Heat shock protein alpha 8 (HSPA8) was found to be downregulated in the placentas of patients with hypertensive disorders in pregnancy (HDP). We aim to explore the underlying role and mechanism of HSPA8 in HDP progression. Herein, HSPA8 mRNA expression in placentas and peripheral blood of patients with HDP and normal pregnant controls was measured with RT-qPCR. We found that HSPA8 expression was downregulated in placentas and peripheral blood of patients with HDP. HTR8/SVneo human trophoblast cells were transfected with pcDNA-HSPA8 or si-HSPA8. HSPA8 overexpression promoted cell proliferation, migration, and MMP-2 and MMP-9 protein levels, and inhibited apoptosis, while HSPA8 silencing showed the opposite results. Co-immunoprecipitation assay validated the binding between HSPA8 and ß-arrestin1, as well as ß-arrestin1 and A1AR proteins. HSPA8 bound with ß-arrestin1 protein and promoted ß-arrestin1 expression. ß-arrestin1 bound with A1AR protein and inhibited A1AR expression. Then, HTR8/SVneo cells were transfected with pcDNA-HSPA8 alone or together with si-ß-arrestin1, as well as transfected with pcDNA-ß-arrestin1 alone or together with pcDNA-A1AR. ß-arrestin1 silencing reversed the effects of HSPA8 overexpression on HTR8/SVneo cell functions. ß-arrestin1 overexpression promoted cell proliferation migration, and MMP-2 and MMP-9 protein levels, and inhibited apoptosis, while these effects were reversed by A1AR overexpression.
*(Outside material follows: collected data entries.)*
(** ** Fan-out (announcement_task.go, api/announcements.go) *)

Definition TaskTypeAnnouncement : string := "notif:announcement".
Definition QueueAnnouncements : string := "announcements".
Definition announcementRetention : Z := 24 * 60 * 60 * Jobqueue.second.

Record AnnouncementPayload : Type := MkPayload {
  p_AnnouncementID : Z; p_SubscriberID : Z; p_Channel : string; p_Title : string; p_Body : string; p_Class : string
}.

Definition marshal_payload (p : AnnouncementPayload) : list Z :=
  bytes_of_string (Json.Marshal
    [("announcement_id", Json.VInt (p_AnnouncementID p)); ("subscriber_id", Json.VInt (p_SubscriberID p));
     ("channel", Json.VStr (p_Channel p)); ("title", Json.VStr (p_Title p)); ("body", Json.VStr (p_Body p));
     ("class", Json.VStr (p_Class p))]%string).

Definition payload_of (o : Json.object) : option AnnouncementPayload :=
  i ← Json.field_int "announcement_id" o; s ← Json.field_int "subscriber_id" o; c ← Json.field_str "channel" o;
  t ← Json.field_str "title" o; b ← Json.field_str "body" o; k ← Json.field_str "class" o;
  Some (MkPayload i s c t b k).

Definition AnnouncementTaskID (announcementID subscriberID : Z) (channel : string) : string :=
  "ann-" +:+ format_int announcementID +:+ "-" +:+ format_int subscriberID +:+ "-" +:+ channel.

(** One message: a recipient and a channel, the recipients outermost. *)
Definition job : Type := Z * string.

Definition jobs (channels : list string) (to_ : list Z) : list job := list_prod to_ channels.

Definition payload_for (id : Z) (a : Announcement) (j : job) : AnnouncementPayload :=
  MkPayload id j.1 j.2 (Title a) (Body a) (Class a).

Definition announcement_task (id : Z) (a : Announcement) (j : job) : Jobqueue.Task :=
  Jobqueue.NewTask TaskTypeAnnouncement (marshal_payload (payload_for id a j))
    [Jobqueue.Queue QueueAnnouncements; Jobqueue.TaskID (AnnouncementTaskID id j.1 j.2); Jobqueue.MaxRetry 3;
     Jobqueue.Retention announcementRetention].

Definition enqueue_job (now : Z) (up : bool) (id : Z) (a : Announcement) (j : job) (t : Jobqueue.table) : bool * Jobqueue.table :=
  let '(r, t) := Jobqueue.EnqueueContext now up (announcement_task id a j) [] t in (is_ok r, t).

(** [up i] is the [i]-th insert's fate. *)
Fixpoint fanOutAnnouncement (now : Z) (up : nat -> bool) (id : Z) (a : Announcement) (js : list job) (t : Jobqueue.table) :
    Z * Jobqueue.table :=
  match js with
  | [] => (0, t)
  | j :: js =>
      let '(ok, t) := enqueue_job now (up 0%nat) id a j t in
      let '(n, t) := fanOutAnnouncement now (fun i => up (S i)) id a js t in
      ((if ok then 1 else 0) + n, t)
  end.

(** *** The worker *)

(** [dispatcher] is [None] when it is not configured. *)
Definition ProcessTask (dispatcher : option Notify.Dispatcher) (a : Notify.Answers) (now : Z) (payload : list Z) (w : Notify.World) :
    Jobqueue.outcome * Notify.World :=
  match Json.unmarshal payload_of payload with
  | None => (Jobqueue.Failed "announcement: unmarshal payload" true, w)
  | Some p =>
      match dispatcher with
      | None => (Jobqueue.Failed "announcement: dispatcher not configured" false, w)
      | Some d =>
          match Notify.Dispatch d a now
                  (Notify.MkTask (p_SubscriberID p) (p_Channel p) EmptyString
                     ("announcement_" +:+ format_int (p_AnnouncementID p)) (p_Class p) [p_Body p] EmptyString (p_Title p)) w with
          | (Ok _, w) => (Jobqueue.Succeeded, w)
          | (Err _, w) => (Jobqueue.Failed "announcement: dispatch" false, w)
          end
      end
  end.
Lentivirus HSPA8 overexpression vector (Lv-HSPA8) was injected into a preeclampsia (PE) rat model, which attenuated blood pressure and fetal detrimental changes in PE rats. In conclusion, HSPA8 promoted proliferation and migration and inhibited apoptosis in trophoblast cells, and attenuated the symptoms of PE rats by modulating the ß-arrestin1/A1AR axis. Our study provided a novel theoretical evidence and potential strategy for HDP treatment.